Materials and Methods

Coral Colony and Environmental Data Collection

Eight to ten P. lobata colonies were sampled at each of the six locations in Fouha Bay, Guam (Figure 1) via hammer and chisel in April 2019. These locations were further clustered into sites (2–4) that reflect position along the sedimentation gradient as described by Rongo (2004; Figure 1). Site 1 was excluded from this study as it is virtually devoid of coral, with only a few colonies of Leptastrea purpurea remaining. The site closest to the river mouth (site 2) not only experiences higher sedimentation but also lower average light and more frequent decreases in salinity compared to the other two sites. All three sites experience similar temperatures (Supplementary Figure 1). The La Sa Fua River discharges into Fouha Bay through a small canyon cut through the reef flat. This canyon is about 20–30 m wide with depth varying between 0.5 m at the shore and about 7 m at the reef edge. Corals grow along the walls of the canyon with some additional coral outcrops scattered throughout the bay. All specimens collected for this study were growing on the edges of the canyon. All colonies (N = 52) were sampled in the center of the colony, half (N = 23) were also sampled at the edge and sediment (N = 18) was collected adjacent (<0.25 m) to the coral colony. Samples were placed in collection bags and flash frozen in liquid nitrogen upon collection and transferred to −80°C until DNA isolation.

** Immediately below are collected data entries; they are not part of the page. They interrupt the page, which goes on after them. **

(** [str::contains] *)
Fixpoint contains_str (pat s : list Z) : bool :=
  bool_decide (pat `prefix_of` s) ||
  match s with [] => false | _ :: s' => contains_str pat s' end.

(** [headers.get(name)] for a constant name. *)
Definition hget (m : HeaderMap) (k : HeaderName) : outcome (option HeaderValue) :=
  HeaderMapOps.get (fun _ => None) m (NameLeft k).
Definition hcontains (m : HeaderMap) (k : HeaderName) : bool :=
  HeaderMapOps.contains_key (fun _ => None) m (NameLeft k).

(** Both sides look for a word in a header this way: the value must be visible
    ASCII and contain the word in any case. *)
Definition mentions (word : list Z) (v : HeaderValue) : bool :=
  match to_str v with
  | Ok s => contains_str word (to_ascii_lowercase <$> s)
  | Err _ => false
  end.

(** ** Server *)

Definition verify_handshake (req : RequestHead) : outcome (result unit HandshakeError) :=
  if negb (bool_decide (rq_method req = GET)) then Val (Err GetMethodRequired)
  else
    up ← hget (rq_headers req) UPGRADE;
    let has_hdr := match up with Some hdr => mentions (bs "websocket") hdr | None => false end in
    if negb has_hdr then Val (Err NoWebsocketUpgrade)
    else if negb (RequestHeadOps.upgrade req) then Val (Err NoConnectionUpgrade)
    else if negb (hcontains (rq_headers req) SEC_WEBSOCKET_VERSION) then Val (Err NoVersionHeader)
    else
      ver ← hget (rq_headers req) SEC_WEBSOCKET_VERSION;
      let supported_ver := match ver with
                           | Some hdr => bool_decide (hv_inner hdr = bs "13")
                                         || bool_decide (hv_inner hdr = bs "8")
                                         || bool_decide (hv_inner hdr = bs "7")
                           | None => false
                           end in
      if negb supported_ver then Val (Err UnsupportedVersion)
      else if negb (hcontains (rq_headers req) SEC_WEBSOCKET_KEY) then Val (Err BadWebsocketKey)
      else Val (Ok tt).
(** ** Every step *)

Lemma step_account kind es w e w' :
  Account kind es w -> service_step kind e w = Val (Some w') -> Account kind (es ++ [e]) w'.
Proof.
  intros HA He. pose proof He as Hw. destruct e as [i|i made|i made|i ack|i r|i|j|j|j]; cbn [service_step] in Hw.
  - case_bool_decide as Hi; [|done]. injection Hw as <-. apply account_same; [done|exact He|by rewrite Hi|by left].
  - destruct (hs_calls w !! i) as [[]|] eqn:Hi; try done. injection Hw as <-.
    destruct kind, made; unfold h1_call_handler, http_call_handler in *;
      first [apply account_same; [done|exact He|by rewrite Hi|by left]
            |apply account_register; [done|exact He|by rewrite Hi|done|done]].
  - destruct (hs_calls w !! i) as [[|[id|]| | | |]|] eqn:Hi, kind; try done; injection Hw as <-;
      destruct made; unfold h1_call_control, http_call_control in *;
      first [apply account_same; [done|exact He|by rewrite Hi|by auto]
            |apply (account_register _ _ _ _ _ P_Connect); [done|exact He|by rewrite Hi|done|done]].
  - destruct (hs_calls w !! i) as [[]|] eqn:Hi; try done. destruct ack as [[]|]; try done; injection Hw as <-;
      first [apply account_same; [done|exact He|by rewrite Hi|by left] | by apply account_end].
  - destruct (hs_calls w !! i) as [[]|] eqn:Hi; try done. injection Hw as <-. by apply account_end.
  - injection Hw as Hw. unfold call_drop in Hw. destruct (hs_calls w !! i) as [[]|] eqn:Hi; try done; injection Hw as <-;
      (apply account_same; [done|cbn [service_step]; unfold call_drop; by rewrite Hi|by rewrite Hi|by auto]).
  - case_bool_decide as Hj; [|done]. injection Hw as <-. by apply account_shutdown.
  - injection Hw as Hw. unfold shutdown_poll in Hw. destruct (hs_shuts w !! j) as [[]|] eqn:Hj; try done.
    destruct (dc_sent (hs_config w)) eqn:Hs; [|done]. injection Hw as <-.
    apply account_shut; [done|cbn; unfold shutdown_poll; by rewrite Hj, Hs|done].
  - case_bool_decide as Hj; [|done]. injection Hw as <-. by apply account_shut.
Qed.

Lemma run_account kind es es0 w0 w :
  Account kind es0 w0 -> service_run kind es w0 = Val (Some w) -> Account kind (es0 ++ es) w.
Proof.
  revert es0 w0. induction es as [|e es IH]; intros es0 w0 HA Hr; cbn in Hr; [simplify_eq; by rewrite app_nil_r|].
  destruct (service_step kind e w0) as [[w1|]| |] eqn:He; cbn in Hr; try done.
  replace (es0 ++ e :: es) with ((es0 ++ [e]) ++ es) by (by rewrite <- app_assoc). eapply IH; [|exact Hr].
  by eapply step_account.
Qed.

Lemma run_new kind es w : service_run kind es service_new = Val (Some w) -> Account kind es w.
Proof. apply (run_account kind es []). apply account_new. Qed.

(** ** What is over stays so *)

Definition over (p : CallPhase E) : bool := match p with P_Done _ _ | P_Dropped _ => true | _ => false end.
Definition spec_step ph e : option Phase :=
  match e with
  | Ev_StartTimer _ | Ev_StopTimer | Ev_Close => Some ph
  | Ev_Control (Control_Disconnect _) => Some P_Closing
  | Ev_Recv _ _ => match ph with P_Idle => Some P_Received | _ => None end
  | Ev_Control (Control_Request _) => match ph with P_Received => Some P_Asked | _ => None end
  | Ev_Control (Control_Upgrade _ _ | Control_Expect _) =>
      match ph with P_Asked => Some P_Asked | _ => None end
  | Ev_Control (Control_Connect _) => None
  | Ev_Publish _ => match ph with P_Asked => Some P_Serving | _ => None end
  | Ev_Head _ s =>
      match ph with
      | P_Asked | P_Serving => Some (if bodiless s then P_Idle else P_Answering)
      | P_Closing => Some P_Closing
      | _ => None
      end
  | Ev_Chunk _ =>
      match ph with P_Answering => Some P_Answering | P_Closing => Some P_Closing | _ => None end
  | Ev_Eof =>
      match ph with P_Answering => Some P_Idle | P_Closing => Some P_Closing | _ => None end
  end.

Fixpoint spec_run ph (l : list (Event M E)) : option Phase :=
  match l with
  | [] => Some ph
  | e :: l => match spec_step ph e with Some ph' => spec_run ph' l | None => None end
  end.

Lemma spec_run_snoc ph l e :
  spec_run ph (l ++ [e]) = match spec_run ph l with Some ph' => spec_step ph' e | None => None end.
Proof.
  revert ph. induction l as [|e' l IH]; intros ph; simpl; [by destruct (spec_step ph e)|].
  by destruct (spec_step ph e').
Qed.

(** The requests read and the response heads written. *)
Definition is_recv e : bool := match e with Ev_Recv _ _ => true | _ => false end.
Definition is_head e : bool := match e with Ev_Head _ _ => true | _ => false end.
Definition recvs (l : list (Event M E)) : nat := length (filter is_recv l).
Definition heads (l : list (Event M E)) : nat := length (filter is_head l).

(** A request has been read and not yet answered. *)
Definition owed ph : nat :=
  match ph with P_Received | P_Asked | P_Serving => 1 | _ => 0 end.
End Spec.

(** ** Weakest preconditions *)
Section WP.
Context `{Parsers} {B M E : Type} `{MessageBody B, MessageBody M} `{ResponseError M E}.
Context {W : Type} `{!World B M E W}.
Abbreviation St := (DS M E W).

(** [m] ends in [Q] from [s]; [P] is what holds if it panics, [N] if it runs out of
    fuel. *)
Definition wpg (P N : Prop) {A} (m : D A) (Q : A -> St -> Prop) (s : St) : Prop :=
  match m s with Val (x, s') => Q x s' | Panic => P | NoFuel => N end.

Section Rules.
Context {P N : Prop}.
Lemma wp_ret {A} (x : A) Q s : Q x s -> wpg P N (dret x) Q s.
Proof. done. Qed.
Lemma wp_bind {A C} (m : D A) (f : A -> D C) Q s :
  wpg P N m (fun x => wpg P N (f x) Q) s -> wpg P N (x ← m; f x) Q s.
Proof. unfold wpg, dbind. by destruct (m s) as [[x s']| |]. Qed.
Lemma wp_mono {A} (m : D A) (Q1 Q2 : A -> St -> Prop) s :
  wpg P N m Q1 s -> (forall x s', Q1 x s' -> Q2 x s') -> wpg P N m Q2 s.
Proof. unfold wpg. destruct (m s) as [[x s']| |]; auto. Qed.
Lemma wp_get Q s : Q (ds_inner s) s -> wpg P N get_inner Q s.
Proof. done. Qed.
Lemma wp_put i Q s : Q tt (mkDS i (ds_world s) (ds_log s)) -> wpg P N (put_inner i) Q s.
Proof. done. Qed.
Lemma wp_asks {A} (f : W -> A) Q s : Q (f (ds_world s)) s -> wpg P N (asks f) Q s.
Proof. done. Qed.
Lemma wp_world {A} (f : W -> A * W) Q s :
  (forall x w, f (ds_world s) = (x, w) -> Q x (mkDS (ds_inner s) w (ds_log s))) ->
  wpg P N (world f) Q s.
Proof. unfold wpg, world. intros Hq. destruct (f (ds_world s)) as [x w]. auto. Qed.
Lemma wp_emit e Q s :
  Q tt (mkDS (ds_inner s) (ds_world s) (ds_log s ++ [e])) -> wpg P N (emit e) Q s.
Proof. done. Qed.
Lemma wp_modify f Q s :
  Q tt (mkDS (f (ds_inner s)) (ds_world s) (ds_log s)) -> wpg P N (modify f) Q s.
Proof. done. Qed.
End Rules.
Lemma wp_nofuel {P A} (Q : A -> St -> Prop) s : wpg P True d_nofuel Q s.
Proof. done. Qed.
Lemma wp_panic {N A} (Q : A -> St -> Prop) s : wpg True N d_panic Q s.
Proof. done. Qed.
End WP.

(** No panic; running out of fuel is let pass, and shown not to happen in
    [DispatcherLive]. *)
Abbreviation wp := (wpg False True).

(** Run the calculus through the primitive operations. *)
Ltac wp1 :=
  lazymatch goal with
  | |- wpg _ _ (dbind _ _) _ _ => apply wp_bind
  | |- wpg _ _ (dret _) _ _ => apply wp_ret
  | |- wpg _ _ get_inner _ _ => apply wp_get
  | |- wpg _ _ (put_inner _) _ _ => apply wp_put
  | |- wpg _ _ (asks _) _ _ => apply wp_asks
  | |- wpg _ _ (emit _) _ _ => apply wp_emit
  | |- wpg _ _ (modify _) _ _ => apply wp_modify
  | |- wpg _ True d_nofuel _ _ => apply wp_nofuel
  | |- wpg True _ d_panic _ _ => apply wp_panic
  | |- wpg _ _ (effect _) _ _ => unfold effect
  | |- wpg _ _ (world _) _ _ => apply wp_world; intros ? ? _
  | |- wpg _ _ (flags_insert _) _ _ => unfold flags_insert
  | |- wpg _ _ (flags_remove _) _ _ => unfold flags_remove
  | |- wpg _ _ (flags_contains _) _ _ => unfold flags_contains
  | |- wpg _ _ (set_disconnect _) _ _ => unfold set_disconnect
  | |- wpg _ _ (start_timer _) _ _ => unfold start_timer
  | |- wpg _ _ stop_timer _ _ => unfold stop_timer
  end; simpl.
Ltac wps := repeat (wp1).
Ltac split_match := match goal with |- wpg _ _ (if ?b then _ else _) _ _ => destruct b eqn:? end.

(** ** What the refinement relies on *)

(** The decoder still has its box. *)
Definition codec_ready `{Parsers} (c : Codec) : Prop := is_Some (md_inner (c_decoder c)).

(** The body of a response does not panic when it is polled. *)
Class BodyLaws (B : Type) `{MessageBody B} : Prop :=
  next_no_panic fuel (b : B) : poll_next_chunk fuel b <> Panic.
(* ===== verification/DispatcherLive.v ===== *)
(** * The dispatcher's loops end

    A round of [Dispatcher::poll] has three loops whose length is up to the
    world: reading a request, reading its payload, sending a body.  When
    finitely many things are ready at any moment, [WorldProgress], a fuel known
    before the round is enough for it. *)
From S2P Require Import Prelude Headers Message Config Errors Payload Decoder Encoder H1Codec.
From S2P Require Import Body Control Dispatcher DispatcherThms.

#[local] Notation "x ← y ; z" := (dbind y (fun x => z)) : dispatcher_scope.
#[local] Notation "y ;; z" := (dbind y (fun _ => z)) : dispatcher_scope.
#[local] Open Scope dispatcher_scope.
#[local] Arguments size {B _} _ : simpl never.
#[local] Arguments poll_next_chunk {B _} _ _ : simpl never.

(** What is [ready] is used up by what makes a loop go round, and does not grow
    by the dispatcher's other calls on the way to a loop. *)
Class WorldProgress `{World B M E W} := {
  ready : W -> nat;
  recv_request_fuel c w : io_recv_request c w <> NoFuel;
  recv_request_uses c w e c' w' :
    io_recv_request c w = Val (Err e, c', w') -> e = RE_KeepAlive \/ e = RE_WriteBackpressure ->
    (ready w' < ready w)%nat;
  recv_payload_uses pd w r pd' w' :
    io_recv_payload pd w = (r, pd', w') ->
    match r with
    | Ok d => exists chunk, dc_item d = Some (Chunk chunk)
    | Err e => e = RE_KeepAlive \/ e = RE_WriteBackpressure
    end -> (ready w' < ready w)%nat;
  svc_poll_keeps fut w r w' : svc_poll fut w = (r, w') -> (ready w' <= ready w)%nat;
  ctl_poll_keeps c fut w r w' : ctl_poll c fut w = (r, w') -> (ready w' <= ready w)%nat;
  ctl_call_keeps c w r w' : ctl_call c w = (r, w') -> (ready w' <= ready w)%nat;
  snd_poll_ready_keeps ch w r w' : snd_poll_ready ch w = (r, w') -> (ready w' <= ready w)%nat;
  flush_keeps f w r w' : io_poll_flush f w = (r, w') -> (ready w' <= ready w)%nat;
  start_timer_keeps t w : (ready (io_start_timer t w) <= ready w)%nat;
  stop_timer_keeps w : (ready (io_stop_timer w) <= ready w)%nat;
  set_error_keeps ch e w : (ready (snd_set_error ch e w) <= ready w)%nat;
  feed_data_keeps ch b w : (ready (snd_feed_data ch b w) <= ready w)%nat
}.
(* ===== verification/ClientExchangeThms.v ===== *)
(** * What an exchange of the client guarantees

    The pool's guard is used once on every path, and a connection is given back
    for another request only in a quiet state ([guard_used_once]); the request
    that goes out is its head and its framed body ([request_written]); the body of
    a response arrives exactly in any segments ([response_body_exact]), and what
    happens when it is cut off ([response_cut_off]). *)
From S2P Require Import Prelude Headers Message Config Errors Payload Decoder Encoder EncoderThms H1Codec Body.
From S2P Require Import Response ClientPool ClientExchange.

(** ** The guard *)

Section Guard.
Context `{Parsers} {W M : Type} `{!ClientIo W} `{MessageBody M} `{UriAccess}.

(** What the application and the world do with a payload: a poll, or a change of
    the world. *)
Inductive Act := Act_poll (fuel : nat) | Act_world (f : W -> W).

(** Every use of the guard is kept with the payload and the world right after it. *)
Definition Uses : Type := list (GuardUse * ClientPayload * W).
Definition at_state (p : ClientPayload) (w : W) (us : list GuardUse) : Uses := (fun u => (u, p, w)) <$> us.

Fixpoint payload_run (acts : list Act) (p : ClientPayload) (w : W) : outcome (Uses * ClientPayload * W) :=
  match acts with
  | [] => Val ([], p, w)
  | Act_poll fuel :: acts =>
      '(_, p, u, w) ← payload_poll_recv fuel p w;
      let now := at_state p w u in
      '(us, p, w) ← payload_run acts p w;
      Val (now ++ us, p, w)
  | Act_world f :: acts => payload_run acts p (f w)
  end.

(** The connection is fit for another request. *)
Definition quiet (w : W) : Prop := io_is_closed w = false /\ io_read_buf w = [].

Lemma release_quiet fc g w : GU_Release false ∈ release_connection fc g w -> fc = false /\ quiet w.
Proof.
  unfold release_connection, quiet. destruct g; [|by destruct (_ || _); intros ?%elem_of_nil].
  destruct fc, (io_is_closed w); simpl; try (by intros [=]%list_elem_of_singleton).
  case_bool_decide; simpl; [done|]. by intros [=]%list_elem_of_singleton.
Qed.

Lemma release_length fc (g : bool) (w : W) : length (release_connection fc g w) = if g then 1%nat else 0%nat.
Proof. unfold release_connection. by destruct (_ || _), g. Qed.

Definition holds_guard (p : ClientPayload) : bool := match p with CP_None => false | CP_Stream pl => pl_pool pl end.

(** A poll gives the guard back at the end of the body, in the state the world is
    in then, or does nothing with it. *)
Lemma poll_uses fuel : forall pl (w : W) r pl' u w',
  pl_poll_next fuel pl w = Val (r, pl', u, w') ->
  (u = [] /\ pl_pool pl' = pl_pool pl) \/
  (r = Ready None /\ pl_pool pl' = false /\ pl_io pl' = false /\
   u = release_connection (negb (client_keepalive (pl_codec pl'))) (pl_pool pl) w').
Proof.
  induction fuel as [|fuel IH]; intros pl w r pl' u w'; [done|]. simpl.
  destruct (pl_io pl); simpl; [|done].
  destruct (io_poll_recv (pl_codec pl) w) as [[[item c] w1]| |]; simpl; [|done..].
  destruct item as [[[chunk|]|e]|].
  - intros [= <- <- <- <-]. by left.
  - intros [= <- <- <- <-]. by right.
  - destruct e as [| |e|[e|]].
    + intros [= <- <- <- <-]. by left.
    + destruct (io_poll_flush false w1) as [[[?|e]|] w2].
      * intros [[-> Hp]|(-> & Hp & Hio & ->)]%IH; [by left|by right].
      * intros [= <- <- <- <-]. by left.
      * intros [= <- <- <- <-]. by left.
    + intros [= <- <- <- <-]. by left.
    + intros [= <- <- <- <-]. by left.
    + destruct (pl_http_10 pl); intros [= <- <- <- <-]; by left.
  - intros [= <- <- <- <-]. by left.
Qed.

(** What is true where a poll of the body gives a connection back for another
    request: it is quiet, and the streamed body is at its end and was kept alive; a
    body that is not there gives nothing back. *)
Definition reusable (x : GuardUse * ClientPayload * W) : Prop :=
  x.1.1 = GU_Release false ->
  quiet x.2 /\
  match x.1.2 with CP_None => False | CP_Stream pl => pl_io pl = false /\ client_keepalive (pl_codec pl) = true end.

Lemma payload_run_uses acts : forall p (w : W) us p' w',
  payload_run acts p w = Val (us, p', w') ->
  length (us.*1.*1 ++ drop_payload p') = (if holds_guard p then 1%nat else 0%nat) /\ Forall reusable us.
Proof.
  assert (Hd : forall p, length (drop_payload p) = if holds_guard p then 1%nat else 0%nat).
  { intros [|pl]; [done|]. simpl. by destruct (pl_pool pl). }
  induction acts as [|a acts IH]; intros p w us p' w'; simpl.
  - intros [= <- <- <-]. split; [apply Hd|done].
  - destruct a as [fuel|f]; [|apply IH].
    destruct (payload_poll_recv fuel p w) as [[[[r p1] u] w1]| |] eqn:Hp; simpl; [|done..].
    destruct (payload_run acts p1 w1) as [[[us1 p2] w2]| |] eqn:Hr; simpl; [|done..]. intros [= <- <- <-].
    destruct (IH _ _ _ _ _ Hr) as [Hl Hq]. destruct p as [|pl]; simpl in Hp.
    + injection Hp as <- <- <- <-. by split.
    + destruct (pl_poll_next fuel pl w) as [[[[r1 pl1] u1] w3]| |] eqn:Hpoll; simpl in Hp; [|done..].
      injection Hp as <- <- <- <-. apply poll_uses in Hpoll as [[-> Hpool]|(-> & Hpool & Hio & ->)].
      * simpl in *. by rewrite <- Hpool.
      * simpl in *. rewrite Hpool in Hl. split.
        -- rewrite !fmap_app, <- app_assoc, length_app, Hl, !length_fmap. unfold at_state.
           by rewrite length_fmap, release_length, Nat.add_0_r.
        -- apply Forall_app. split; [|done]. apply Forall_fmap, Forall_forall. intros x Hx Heq. simpl in Heq. subst x. simpl.
           apply release_quiet in Hx as [Hk Hqt]. apply negb_false_iff in Hk. done.
Qed.

(** ** The guard and the pool *)

(** What a use of the guard [i] does to the pool. *)
Definition pool_use (n : Now) (i : nat) (p : option Pool) (u : GuardUse) : option Pool :=
  p ← p; match u with GU_Release close => fst <$> release p n i close | GU_Drop => drop_acquired p n i end.

Lemma pool_use_given_back n i p u h :
  held p !! i = Some h -> acquired p = zlen (held p) ->
  exists p', pool_use n i (Some p) u = Some p' /\ held p' = delete i (held p) /\ acquired p' = zlen (held p').
Proof.
  intros Hh Ha. assert (Hpos : acquired p <> 0).
  { rewrite Ha. apply lookup_lt_Some in Hh. unfold zlen. lia. }
  assert (Hlen : acquired p - 1 = zlen (delete i (held p))).
  { rewrite Ha. unfold zlen. rewrite length_delete by (by eexists). apply lookup_lt_Some in Hh. lia. }
  assert (Hg : release_guard p i = Some (h, set_held p (acquired p - 1) (delete i (held p)))).
  { unfold release_guard. rewrite Hh. simpl. by destruct (Z.eqb_spec (acquired p) 0). }
  assert (Hc : forall q m, held (check_availibility q m) = held q /\ acquired (check_availibility q m) = acquired q).
  { intros q m. unfold check_availibility. by repeat case_match. }
  destruct u as [close|]; simpl.
  - unfold release. rewrite Hg. simpl. destruct close; simpl; eexists; (split; [done|]);
      destruct (Hc (set_held p (acquired p - 1) (delete i (held p))) n) as [Hx1 Hx2];
      [by rewrite Hx1, Hx2|]. match goal with |- context [check_availibility ?q n] => destruct (Hc q n) as [-> ->] end. done.
  - unfold drop_acquired. rewrite Hg. simpl. eexists. split; [done|].
    destruct (Hc (set_held p (acquired p - 1) (delete i (held p))) n) as [-> ->]. done.
Qed.

(** A release for reuse happens exactly with a guard on a quiet connection that is kept alive. *)
Lemma release_iff fc g w : GU_Release false ∈ release_connection fc g w <-> g = true /\ fc = false /\ quiet w.
Proof.
  split.
  - intros Hr. destruct (release_quiet _ _ _ Hr) as [-> ?]. split_and!; [|done|done].
    destruct g; [done|]. unfold release_connection in Hr. by destruct (_ || _); apply elem_of_nil in Hr.
  - intros (-> & -> & Hc & Hb). unfold release_connection. rewrite Hc, Hb. by apply list_elem_of_singleton.
Qed.

(** The codec and the world once a request has been written. *)
Definition request_out fuel cfg req (body : Body M) (w : W) (codec : ClientCodec) (w' : W) : Prop :=
  exists c1 w1, io_send (set_host req) (client_new true cfg) w = Val (Ok tt, c1, w1) /\
    match body_size body with
    | BS_None | BS_Empty | BS_Sized 0 => codec = c1 /\ w' = w1
    | _ => send_body fuel body c1 w1 = Val (Ok tt, codec, w')
    end.

(** C13. The guard of the pool is used once.  However the request ends, and
    whatever the application then does with the body and the world with the
    connection, until the body is dropped: the guard is released or dropped
    exactly once, so that the pool has one connection less in use.  The
    connection is given back for another request only when the codec that read the
    response keeps it alive, and while it is open and nothing is left in its buffer:
    at once, and then always, when the response has no body, and else by a poll that
    finds the end of the body. *)
Theorem guard_used_once fuel cfg req (body : Body M) timeout g (w : W) r u w1 :
  send_request fuel cfg req body timeout g w = Val (r, u, w1) ->
  match r with
  | Err _ => u = drop_guard g
  | Ok (head, p) =>
      (exists codec0 w0 codec, request_out fuel cfg req body w codec0 w0 /\
         io_recv timeout codec0 w0 = Val (Some (Ok (Some head)), codec, w1) /\
         match p with
         | CP_None => client_message_type codec = MT_None /\
             (GU_Release false ∈ u <-> g = true /\ client_keepalive codec = true /\ quiet w1)
         | CP_Stream pl => client_message_type codec <> MT_None /\ pl_codec pl = codec /\ u = []
         end) /\
      forall acts us p' w', payload_run acts p w1 = Val (us, p', w') ->
        Forall reusable us /\
        let uses := u ++ us.*1.*1 ++ drop_payload p' in
        length uses = (if g then 1%nat else 0%nat) /\
        forall n i pool h, g = true -> held pool !! i = Some h -> acquired pool = zlen (held pool) ->
          exists pool', foldl (pool_use n i) (Some pool) uses = Some pool' /\
            held pool' = delete i (held pool) /\ acquired pool' = acquired pool - 1
  end.
Proof.
  intros Hs. unfold send_request in Hs.
  destruct (io_send _ _ _) as [[[rs c1] w2]| |] eqn:Hsend; simpl in Hs; [|done..].
  destruct rs as [[]|e]; [|by simplify_eq].
  destruct (match body_size body with BS_None | BS_Empty | BS_Sized 0 => _ | _ => _ end) as [[[rb c2] w3]| |] eqn:Hbody;
    simpl in Hs; [|done..]. destruct rb as [[]|e]; [|by simplify_eq].
  assert (Hout : request_out fuel cfg req body w c2 w3).
  { exists c1, w2. split; [exact Hsend|]. destruct (body_size body) as [| |[| |]|]; simplify_eq; done. }
  unfold read_response in Hs. destruct (io_recv timeout c2 w3) as [[[rr c3] w4]| |] eqn:Hrecv; simpl in Hs; [|done..].
  destruct rr as [[[head|]|e]|]; [|by simplify_eq..].
  assert (Hend : exists p, r = Ok (head, p) /\ w1 = w4 /\
     match p with
     | CP_None => client_message_type c3 = MT_None /\
         (GU_Release false ∈ u <-> g = true /\ client_keepalive c3 = true /\ quiet w1)
     | CP_Stream pl => client_message_type c3 <> MT_None /\ pl_codec pl = c3 /\ u = []
     end /\ (length u + (if holds_guard p then 1 else 0) = if g then 1 else 0)%nat).
  { destruct (client_message_type c3) eqn:Hmt; simplify_eq; eexists; (split; [done|]); (split; [done|]); simpl;
      [|by split_and!..].
    split; [|rewrite release_length; lia]. split; [done|]. by rewrite release_iff, negb_false_iff. }
  destruct Hend as (p & -> & -> & Hre & Hlen). split; [by exists c2, w3, c3|].
  intros acts us p' w' Hrun. destruct (payload_run_uses _ _ _ _ _ _ Hrun) as [Hl Hq]. split; [done|].
  assert (Huses : length (u ++ us.*1.*1 ++ drop_payload p') = if g then 1%nat else 0%nat).
  { rewrite length_app, Hl. done. }
  split; [done|]. intros n i pool h -> Hh Ha.
  destruct (u ++ us.*1.*1 ++ drop_payload p') as [|x [|??]]; try done. simpl foldl.
  destruct (pool_use_given_back n i pool x h Hh Ha) as (pool' & Hp & Hheld & Hacq). exists pool'.
  split; [exact Hp|]. split; [done|]. rewrite Hacq, Hheld, Ha. unfold zlen. rewrite length_delete by (by eexists).
  apply lookup_lt_Some in Hh. lia.
Qed.
End Guard.

(** ** The io's laws *)

(** What the io reports to a reader when the codec has no item. *)
Inductive IoStatus := IS_Idle | IS_Gone (e : option Z) | IS_KeepAlive | IS_Backpressure.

Environmental data were sampled at 30 min intervals over 8 months (April 19, 2018–January 19, 2019) that spanned both dry and wet seasons. Temperature and conductivity were sampled using a HOBO U24-002-C (Onset Computer Corporation, Bourne, MA, United States) saltwater temperature/conductivity logger; conductivity was converted to salinity following calibration using a refractometer. Illuminance was recorded using HOBO UA-002-08 pendant temperature/light data logger.

To supplement the center versus edge intra-colony symbiont structure hypothesis addressed herein, contributions from fifteen P. lobata colonies collected during Klepac and Barshis (2020) were also included. P. lobata is a dominant species of the backreef lagoon pools on Ofu Island in American Samoa. Although these colonies are not influenced by sedimentation, three well-studied pools experience contrasting environmental regimes (high variability, moderate variability, and low variability), which could contribute to site-wide differences in Symbiodiniaceae composition. Five large colonies (6–10 m2) per site were sampled using a core punch (1.27 cm) and rock hammer. From each colony a core was taken from the top centroid and ∼0.5–1 m down (depending on the size of the colony; N = 30 samples) from the top sampling location to determine intra-colony differences in Symbiodiniaceae.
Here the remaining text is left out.